European banks gained after Ms Lagarde’s comments, adding fuel to bets that euro zone interest rates could remain elevated for some time. Spanish lender Santander added more than 3 per cent while its Italian counterpart Intesa Sanpaolo was up 1.2 per cent and ING added 1.2 per cent.
Auto stocks, meanwhile, were dragged lower by Volkswagen, which slipped 1.6 per cent after the German carmaker announced it is planning to cut back production of one of its electric SUV models due to weak sales. Energy shares lagged behind, weighed down by TotalEnergies after it was sued again over a project to pump oil in Uganda.
UK stocks trod water with the mid-cap FTSE 250 up by about 0.5 per cent on the session while the benchmark FTSE 100 inched forward by 0.1 per cent, bouncing back from the longest losing streak in British shares since the Covid-19 pandemic.

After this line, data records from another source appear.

(** Issuing appends the position to its region and leaves the others alone. *)
Lemma region_idx_issue ws flag (served : Z -> Z) r :
  window_ok ws flag -> flag (ws / 22) = 0 -> 0 <= r < 3 -> served r = 0 \/ flag r = 1 ->
  let flag' := if region_full ws then fun x => if x =? ws / 22 then 1 else flag x else flag in
  region_idx (HRD_MOD_ADD ws 66) (flag' r) (served r) r =
  region_idx ws (flag r) (served r) r ++ (if r =? ws / 22 then [ws] else []).
Proof.
  intros [Hw Hf Hc] H0 Hr Hs. unfold region_full, HRD_MOD_ADD. change LOCAL_REGION_SIZE with 22. cbv zeta.
  destruct (Z.eqb_spec r (ws / 22)) as [->|Hne].
  - unfold region_idx. rewrite H0, Z.eqb_refl. change (0 =? 0) with true. cbv iota.
    destruct Hs as [Hs|Hs]; [|congruence].
    destruct (Z.eqb_spec (ws mod 22) (22 - 1)) as [Hm|Hm].
    + rewrite Z.eqb_refl, Hs. change (1 =? 0) with false. cbv iota. rewrite Z.add_0_r.
      replace (22 - 0) with ((ws - 22 * (ws / 22)) + 1) by (Z.div_mod_to_equations; lia).
      rewrite seqZ_snoc by (Z.div_mod_to_equations; lia). f_equal. f_equal. lia.
    + rewrite H0. change (0 =? 0) with true. cbv iota.
      rewrite (proj2 (Z.eqb_neq (ws + 1) 66)) by (Z.div_mod_to_equations; lia).
      rewrite (proj2 (Z.eqb_eq ((ws + 1) / 22) (ws / 22))) by (Z.div_mod_to_equations; lia).
      replace (ws + 1 - 22 * (ws / 22)) with ((ws - 22 * (ws / 22)) + 1) by lia.
      rewrite seqZ_snoc by (Z.div_mod_to_equations; lia). rewrite ?Z.eqb_refl. f_equal. f_equal. lia.
  - rewrite app_nil_r. unfold region_idx.
    replace ((if ws mod 22 =? 22 - 1 then fun x => if x =? ws / 22 then 1 else flag x else flag) r) with (flag r)
      by (destruct (ws mod 22 =? 22 - 1); [rewrite (proj2 (Z.eqb_neq r (ws / 22)) Hne)|]; done).
    destruct (flag r =? 0); [|done]. rewrite (proj2 (Z.eqb_neq (ws / 22) r)) by done.
    destruct (Z.eqb_spec (ws + 1) 66) as [E|E].
    + destruct (Z.eqb_spec (0 / 22) r) as [E0|]; [|done]. rewrite <- E0. done.
    + destruct (Z.eqb_spec ((ws + 1) / 22) r) as [Er|]; [|done].
      replace (ws + 1 - 22 * r) with 0; [done|]. Z.div_mod_to_equations. lia.
Qed.

Lemma regions_snoc (f f' : Z -> list Z) r x :
  0 <= r < 3 -> f' r = f r ++ [x] -> (forall r', 0 <= r' < 3 -> r' <> r -> f' r' = f r') ->
  mjoin (f' <$> [0; 1; 2]) ≡ₚ mjoin (f <$> [0; 1; 2]) ++ [x].
Proof.
  intros Hr He Ho. simpl. rewrite !app_nil_r.
  assert (r = 0 \/ r = 1 \/ r = 2) as [-> |[-> | ->]] by lia; rewrite He;
    rewrite ?(Ho 0), ?(Ho 1), ?(Ho 2) by lia; solve_Permutation.
Qed.

Lemma regions_cons (f f' : Z -> list Z) r x :
  0 <= r < 3 -> f r = x :: f' r -> (forall r', 0 <= r' < 3 -> r' <> r -> f' r' = f r') ->
  mjoin (f <$> [0; 1; 2]) ≡ₚ x :: mjoin (f' <$> [0; 1; 2]).
Proof.
  intros Hr He Ho. simpl. rewrite !app_nil_r.
  assert (r = 0 \/ r = 1 \/ r = 2) as [-> |[-> | ->]] by lia; rewrite He;
    rewrite ?(Ho 0), ?(Ho 1), ?(Ho 2) by lia; solve_Permutation.
Qed.

Lemma regions_ext (f f' : Z -> list Z) :
  (forall r, 0 <= r < 3 -> f' r = f r) -> mjoin (f' <$> [0; 1; 2]) = mjoin (f <$> [0; 1; 2]).
Proof. intros H. simpl. by rewrite !H by lia. Qed.

Lemma elem_of_regions (f : Z -> list Z) k :
  k ∈ mjoin (f <$> [0; 1; 2]) -> exists r, 0 <= r < 3 /\ k ∈ f r.
Proof.
  intros H. apply list_elem_of_join in H as (l & Hk & Hl). apply list_elem_of_fmap in Hl as (r & -> & Hr).
  exists r. split; [|done]. rewrite !elem_of_cons in Hr. destruct Hr as [-> |[-> |[-> | []%elem_of_nil]]]; lia.
Qed.

Section step.
Context (st : local_state) (Hst : locals_ok st).

Lemma served_range wn cid r : 0 <= served_of (ls_worker st wn) cid r <= 22.
Proof.
  unfold served_of. destruct (ls_worker st wn) as [sv|] eqn:E; [|lia].
  destruct (lo_worker st Hst wn sv E) as (_ & _ & _ & ? & ?). destruct (_ && _); lia.
Qed.

(** A region that is not with the worker has nothing served. *)
Lemma served_unflagged wn cid r :
  served_of (ls_worker st wn) cid r = 0 \/ recv_flag (ls_shared st) (wn, cid, r) = 1.
Proof.
  unfold served_of. destruct (ls_worker st wn) as [sv|] eqn:E; [|by left].
  destruct (lo_worker st Hst wn sv E) as (_ & _ & Hf & _).
  destruct (Z.eqb_spec (sv_clt sv) cid), (Z.eqb_spec (sv_reg sv) r); subst; auto.
Qed.

Lemma waiting_range wn cid k :
  in_machine wn cid -> k ∈ mjoin (region_waiting st wn cid <$> [0; 1; 2]) ->
  0 <= k < 66 /\ k ∈ region_waiting st wn cid (k / 22).
Proof.
  intros Hm H. apply elem_of_regions in H as (r & Hr & Hk).
  destruct (lo_window st Hst wn cid Hm) as [Hw _ _].
  pose proof (region_idx_range _ _ _ _ _ Hw Hr (served_range wn cid r) Hk) as Hb.
  replace (k / 22) with r by (Z.div_mod_to_equations; lia). split; [lia|done].
Qed.

(** Steps that touch neither the window nor its slots. *)
Lemma waiting_same st' wn cid :
  in_machine wn cid ->
  (forall r, 0 <= r < 3 -> region_waiting st' wn cid r = region_waiting st wn cid r) ->
  (forall k, 0 <= k < 66 -> k ∈ region_waiting st wn cid (k / 22) ->
     asked (req_region (ls_shared st') (OFFSET wn cid k)) = asked (req_region (ls_shared st) (OFFSET wn cid k))) ->
  waiting st' wn cid = waiting st wn cid.
Proof.
  intros Hm Hr Ha. unfold waiting. rewrite (regions_ext _ _ Hr).
  apply list_fmap_ext. intros i k Hk. apply list_elem_of_lookup_2 in Hk.
  destruct (waiting_range wn cid k Hm Hk). by apply Ha.
Qed.

Lemma issue_waiting wn cid op sh' ws' :
  in_machine wn cid -> length (value op) = max_value_len ->
  issue_request wn cid (ls_ws st (wn, cid)) op (ls_shared st) = Done (Some (sh', ws')) ->
  let st' := mkLocals sh' (<[(wn, cid) := ws']> (ls_ws st)) (ls_kv st) (ls_lock st) (ls_worker st) in
  waiting st' wn cid ≡ₚ waiting st wn cid ++ [asked op] /\
  forall wn' cid', in_machine wn' cid' -> (wn', cid') <> (wn, cid) -> waiting st' wn' cid' = waiting st wn' cid'.
Proof.
  intros Hm Hl E st'. pose proof (lo_window st Hst wn cid Hm) as Hwin. set (ws := ls_ws st (wn, cid)) in *.
  unfold issue_request in E. rewrite (loc_region_OFFSET wn cid ws Hm (wo_ws _ _ Hwin)) in E.
  destruct (Z.eqb_spec (recv_flag (ls_shared st) (wn, cid, ws / 22)) 0) as [H0|]; [|done].
  apply obind_Done_inv in E as ([] & _ & E). injection E as <- <-. split.
  - assert (Hw : mjoin (region_waiting st' wn cid <$> [0; 1; 2]) ≡ₚ
                 mjoin (region_waiting st wn cid <$> [0; 1; 2]) ++ [ws]).
    { apply (regions_snoc _ _ (ws / 22)); [destruct (wo_ws _ _ Hwin); Z.div_mod_to_equations; lia| |].
      - pose proof (region_idx_issue ws _ (served_of (ls_worker st wn) cid) (ws / 22) Hwin H0) as Hi.
        cbv zeta in Hi. rewrite Z.eqb_refl in Hi. unfold region_waiting, st'. simpl. rewrite fn_lookup_insert.
        fold ws. rewrite <- Hi; [|destruct (wo_ws _ _ Hwin); Z.div_mod_to_equations; lia|apply served_unflagged].
        f_equal. destruct (region_full ws); [|done]. by rewrite fn_lookup_insert, Z.eqb_refl.
      - intros r Hr Hne.
        pose proof (region_idx_issue ws _ (served_of (ls_worker st wn) cid) r Hwin H0 Hr (served_unflagged _ _ _)) as Hi.
        cbv zeta in Hi. rewrite (proj2 (Z.eqb_neq _ _) Hne), app_nil_r in Hi. fold ws in Hi.
        unfold region_waiting, st'. simpl. rewrite fn_lookup_insert. fold ws. rewrite <- Hi. f_equal.
        destruct (region_full ws); [|done].
        rewrite fn_lookup_insert_ne by congruence. by rewrite (proj2 (Z.eqb_neq _ _) Hne). }
    unfold waiting. rewrite Hw, fmap_app. f_equiv.
    + apply Permutation_refl'. apply list_fmap_ext. intros i k Hk. apply list_elem_of_lookup_2 in Hk.
      destruct (waiting_range wn cid k Hm Hk) as [Hkr Hk2]. f_equal. simpl. apply fn_lookup_insert_ne.
      intros Heq. destruct (OFFSET_inj _ _ _ _ _ _ Hm Hm (wo_ws _ _ Hwin) Hkr Heq) as (_ & _ & <-).
      unfold region_waiting in Hk2. fold ws in Hk2. rewrite H0 in Hk2. unfold region_idx in Hk2.
      change (0 =? 0) with true in Hk2. rewrite Z.eqb_refl in Hk2. cbv iota in Hk2. apply elem_of_seqZ in Hk2. lia.
    + simpl. by rewrite fn_lookup_insert, asked_copy.
  - intros wn' cid' Hm' Hne. apply waiting_same; [done| |].
    + intros r Hr. unfold region_waiting, st'. simpl. rewrite fn_lookup_insert_ne by congruence. f_equal.
      destruct (region_full ws); [|done]. by rewrite fn_lookup_insert_ne by congruence.
    + intros k Hk _. f_equal. simpl. apply fn_lookup_insert_ne. intros Heq.
      destruct (OFFSET_inj _ _ _ _ _ _ Hm Hm' (wo_ws _ _ Hwin) Hk Heq) as (<- & <- & _). done.
Qed.

Lemma issue_ok wn cid op sh' ws' :
  in_machine wn cid ->
  issue_request wn cid (ls_ws st (wn, cid)) op (ls_shared st) = Done (Some (sh', ws')) ->
  locals_ok (mkLocals sh' (<[(wn, cid) := ws']> (ls_ws st)) (ls_kv st) (ls_lock st) (ls_worker st)).
Proof.
  intros Hm E. pose proof (lo_window st Hst wn cid Hm) as Hwin. set (ws := ls_ws st (wn, cid)) in *.
  unfold issue_request in E. rewrite (loc_region_OFFSET wn cid ws Hm (wo_ws _ _ Hwin)) in E.
  destruct (Z.eqb_spec (recv_flag (ls_shared st) (wn, cid, ws / 22)) 0) as [H0|]; [|done].
  apply obind_Done_inv in E as ([] & _ & E). injection E as <- <-.
  destruct Hwin as [Hw Hf Hc]. split; simpl.
  - intros wn' cid' Hm'. destruct (decide ((wn', cid') = (wn, cid))) as [[= -> ->]|Hne].
    + rewrite fn_lookup_insert. unfold HRD_MOD_ADD, region_full. change LOCAL_WINDOW with 66. change LOCAL_REGION_SIZE with 22.
      split; [zcase; lia| |].
      * intros r. destruct (_ =? 22 - 1); [|apply Hf].
        destruct (decide (r = ws / 22)) as [-> |Hr]; [rewrite fn_lookup_insert; by right|].
        rewrite fn_lookup_insert_ne by congruence. apply Hf.
      * destruct (Z.eqb_spec (ws + 1) 66) as [|H66]; [done|].
        destruct (Z.eqb_spec (ws mod 22) (22 - 1)) as [|Hmid]; [intros _; Z.div_mod_to_equations; lia|].
        replace ((ws + 1) / 22) with (ws / 22) by (Z.div_mod_to_equations; lia). congruence.
    + rewrite fn_lookup_insert_ne by congruence. destruct (lo_window st Hst wn' cid' Hm') as [Hw' Hf' Hc'].
      destruct (region_full ws); [|done]. split; [done| |]; intros; rewrite fn_lookup_insert_ne in * by congruence; auto.
  - intros wn' sv Hsv. destruct (lo_worker st Hst wn' sv Hsv) as (H1 & H2 & H3 & H4).
    split; [done|]. split; [done|]. split; [|done]. destruct (region_full ws); [|done]. destruct (decide ((wn', sv_clt sv, sv_reg sv) = (wn, cid, ws / 22))) as [-> |Hne].
    + by rewrite fn_lookup_insert.
    + by rewrite fn_lookup_insert_ne by congruence.
Qed.

(** A worker starts on a region: nothing of it is executed yet. *)
Lemma begin_ok wn cid r ptrs :
  in_machine wn cid -> 0 <= r < 3 -> ls_worker st wn = None -> recv_flag (ls_shared st) (wn, cid, r) <> 0 ->
  length ptrs = 22%nat ->
  let st' := mkLocals (ls_shared st) (ls_ws st) (ls_kv st) (ls_lock st) (<[wn := Some (mkServing cid r 0 ptrs)]> (ls_worker st)) in
  locals_ok st' /\ forall wn' cid', in_machine wn' cid' -> waiting st' wn' cid' = waiting st wn' cid'.
Proof.
  intros Hm Hr Hn Hf Hp st'. split.
  - split; [apply Hst|]. intros wn' sv Hsv. simpl in Hsv. destruct (decide (wn' = wn)) as [-> |Hne].
    + rewrite fn_lookup_insert in Hsv. injection Hsv as <-. split; [done|]. split; [done|]. split; [|simpl; lia]. simpl.
      destruct (wo_flag _ _ (lo_window st Hst wn cid Hm) r); [congruence|done].
    + rewrite fn_lookup_insert_ne in Hsv by done. by apply (lo_worker st Hst).
  - intros wn' cid' Hm'. apply waiting_same; [done| |done]. intros r' Hr'. unfold region_waiting, st'. simpl. f_equal.
    destruct (decide (wn' = wn)) as [-> |Hne]; [|by rewrite fn_lookup_insert_ne].
    rewrite fn_lookup_insert, Hn. simpl. by destruct (_ && _).
Qed.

Bank of America strategists last week characterised the UK as the “stagflationary sick man of Europe” in a note last week, pointing to a combination of high prices and economic contraction, a “crumbling” National Health Service, 6 per cent mortgage rates, and a UK yield curve that is the most inverted since 2000.
But UK banks helped lift the index on Tuesday amid expectations that interest rates could continue to rise as central banks struggle to cool inflation. Lloyds and its rival Barclays added about 1 per cent each, as did HSBC.
Aer Lingus parent IAG, meanwhile, was one of the best performers on the day, up 2.6 per cent. The airline group, which also owns British Airways, made its gains amid reports that its bid for TAP Air Portugal is progressing.
Oil majors Shell and BP fell by 1 per cent and 1.3 per cent on plunging oil prices on renewed concern about interest rates.
A rally in tech stocks pushed the main Wall Street indices higher on Tuesday.
The S&P 500 halted a two-day slide, with Tesla climbing after a plunge of more than 6 per cent.
Cloud computing player Snowflake rallied on an artificial intelligence-related partnership with Nvidia. Facebook’s parent Meta gained as Citigroup lifted its target, while Alphabet fell after an analyst said Google’s owner was moving “too fast” in AI.
In other corporate news, American Equity Investment Life surged to a record on foot of a $4.3 billion bid for the insurer. Carnival rallied as several analysts increased their targets for the cruise line operator. Delta Air Lines, meanwhile, rose after boosting its earnings expectations.